##### Extracted material #####

Lemma session_reaches_disk_witness :
  wp (@session _ Demo.dv Demo.sb Demo.kmalloc Demo.kpages Demo.junk [(1, λ c, map Z.opp c); (3, λ c, c)];; @bflush_all _ Demo.dv Demo.sb)
     (λ _ s', forall b, in_blk 4 b -> @dread _ Demo.dv Demo.sb (disk s') b = Some (array_session [(1, λ c, map Z.opp c); (3, λ c, c)] Demo.block b))
     (empty_cache Demo.image).
Proof.
  apply (@session_reaches_disk _ Demo.dv Demo.lw Demo.sb 4 Demo.geometry_ok Demo.kmalloc Demo.fresh_ok).
  - exact Demo.fresh_ok.
  - reflexivity.
  - exact Demo.image_has.
  - exact Demo.image_blocks.
  - repeat constructor; unfold in_blk; simpl; try lia; intros c; simpl; rewrite ?length_map; reflexivity.
Defined.

(** What a second task gets if it reads a block between the two halves of
    another task's [bread] of it: the buffer, before the device read. *)
Example bread_returns_unread_buffer :
  (let* _ := @bread_locked _ Demo.dv Demo.sb Demo.kmalloc 2 16 Demo.junk in
   let* d := @bread _ Demo.dv Demo.sb Demo.kmalloc 2 24 Demo.junk in
   gets (λ s, pages s !! d)) (empty_cache Demo.image) ≫= (λ r, r.1) = Some Demo.junk /\ Demo.block 2 <> Demo.junk.
Proof. split; [vm_compute; reflexivity|discriminate]. Qed.

(** [bclean_all] on an empty cache follows a null pointer. *)
Example bclean_all_empty : @bclean_all _ Demo.dv Demo.sb (empty_cache Demo.image) = None.
Proof. vm_compute. reflexivity. Qed.
(* ===== verification/PageFree.v ===== *)
(** [free_user_address_space]: every page of the space is freed, once. *)

From S2P Require Import Prelude PageTable PageSpace.

Implicit Types (s : vm).

Lemma wp_free p (Q : unit -> vm -> Prop) s : p ∈ busy s ->
  Q tt (set_busy (busy s ∖ {[p]}) (set_tables (delete p (tables s)) (set_frames (delete p (frames s)) s))) -> wp (FreeBuddy p) Q s.
Proof. intros Hp HQ. unfold FreeBuddy. apply wp_bind, wp_get. rewrite bool_decide_true by exact Hp. apply wp_modify, HQ. Qed.

(** Pages below entries before [i]. *)
Definition below m s0 t i f : Prop := exists j π, j < i /\ owned (S m) s0 t (j :: π) f.

(** The loop over the entries of [t], at [i]. *)
Record freeing m s0 t i s : Prop := {
  fr_busy : forall f, f ∈ busy s <-> f ∈ busy s0 /\ ~ below m s0 t i f;
  fr_same : forall f, f <> t -> ~ below m s0 t i f -> same_at s0 s f;
  fr_table : exists es, tables s !! t = Some es /\ length es = 512%nat /\
    (forall j, idx_ok (S m) j -> j < i -> exists e, arr_get es j = Some e /\ present e = false) /\
    (forall j, 0 <= j < 512 -> i <= j \/ ~ idx_ok (S m) j -> arr_get es j = ent s0 t j);
  fr_rest : rest_same s0 s }.

(** What is left: the root, without user entries. *)
Record freed n s0 t s : Prop := {
  fd_busy : forall f, f ∈ busy s <-> f ∈ busy s0 /\ ~ exists π, π <> [] /\ owned n s0 t π f;
  fd_same : forall f, (forall π, ~ owned n s0 t π f) -> same_at s0 s f;
  fd_blank : exists es, tables s !! t = Some es /\ length es = 512%nat /\ forall j, idx_ok n j -> exists e, arr_get es j = Some e /\ present e = false;
  fd_kernel : forall j, 0 <= j < 512 -> ~ idx_ok n j -> ent s t j = ent s0 t j;
  fd_rest : rest_same s0 s }.

Lemma below_0 m s0 t f : ~ below m s0 t 0 f.
Proof. intros (j & π & Hj & Ho). apply owned_S in Ho as (Hi%idx_512 & _). lia. Qed.

Lemma below_next m s0 t i e f : idx_ok (S m) i -> ent s0 t i = Some e -> (below m s0 t (i + 1) f <-> below m s0 t i f \/ (present e = true /\ exists π, kid m s0 e π f)).
Proof.
  intros Hi Ee. split.
  - intros (j & π & Hj & Ho). destruct (decide (j = i)) as [->|]; [right|left; exists j, π; split; [lia|exact Ho]].
    apply owned_S in Ho as (_ & e' & Ee' & Hp & Hk). assert (e' = e) as -> by congruence. eauto.
  - intros [(j & π & Hj & Ho)|(Hp & π & Hk)]; [exists j, π; split; [lia|exact Ho]|]. exists i, π. split; [lia|]. apply owned_S. eauto.
Qed.

Lemma freeing_init m s t : space (S m) s t -> freeing m s t 0 s.
Proof.
  intros Hs. pose proof (sp_tree _ _ _ Hs) as Ht. apply tree_S in Ht as (es & Et & Hl & _ & _). split.
  - intros f. split; [intros H; split; [exact H|apply below_0]|now intros [H _]].
  - intros f _ _. split; reflexivity.
  - exists es. split_and!; auto; [intros j Hj%idx_512 Hlt; lia|]. intros j _ _. now rewrite (ent_some s t es j Et).
  - split_and!; reflexivity.
Qed.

#####

▶ _What needs to be done_: For every line of the material that holds the word "exact", make a copy.

▶ _Answer space_:
  - exact Demo.fresh_ok.
  - exact Demo.image_has.
  - exact Demo.image_blocks.
Proof. intros Hp HQ. unfold FreeBuddy. apply wp_bind, wp_get. rewrite bool_decide_true by exact Hp. apply wp_modify, HQ. Qed.
  - intros (j & π & Hj & Ho). destruct (decide (j = i)) as [->|]; [right|left; exists j, π; split; [lia|exact Ho]].
  - intros [(j & π & Hj & Ho)|(Hp & π & Hk)]; [exists j, π; split; [lia|exact Ho]|]. exists i, π. split; [lia|]. apply owned_S. eauto.
  - intros f. split; [intros H; split; [exact H|apply below_0]|now intros [H _]].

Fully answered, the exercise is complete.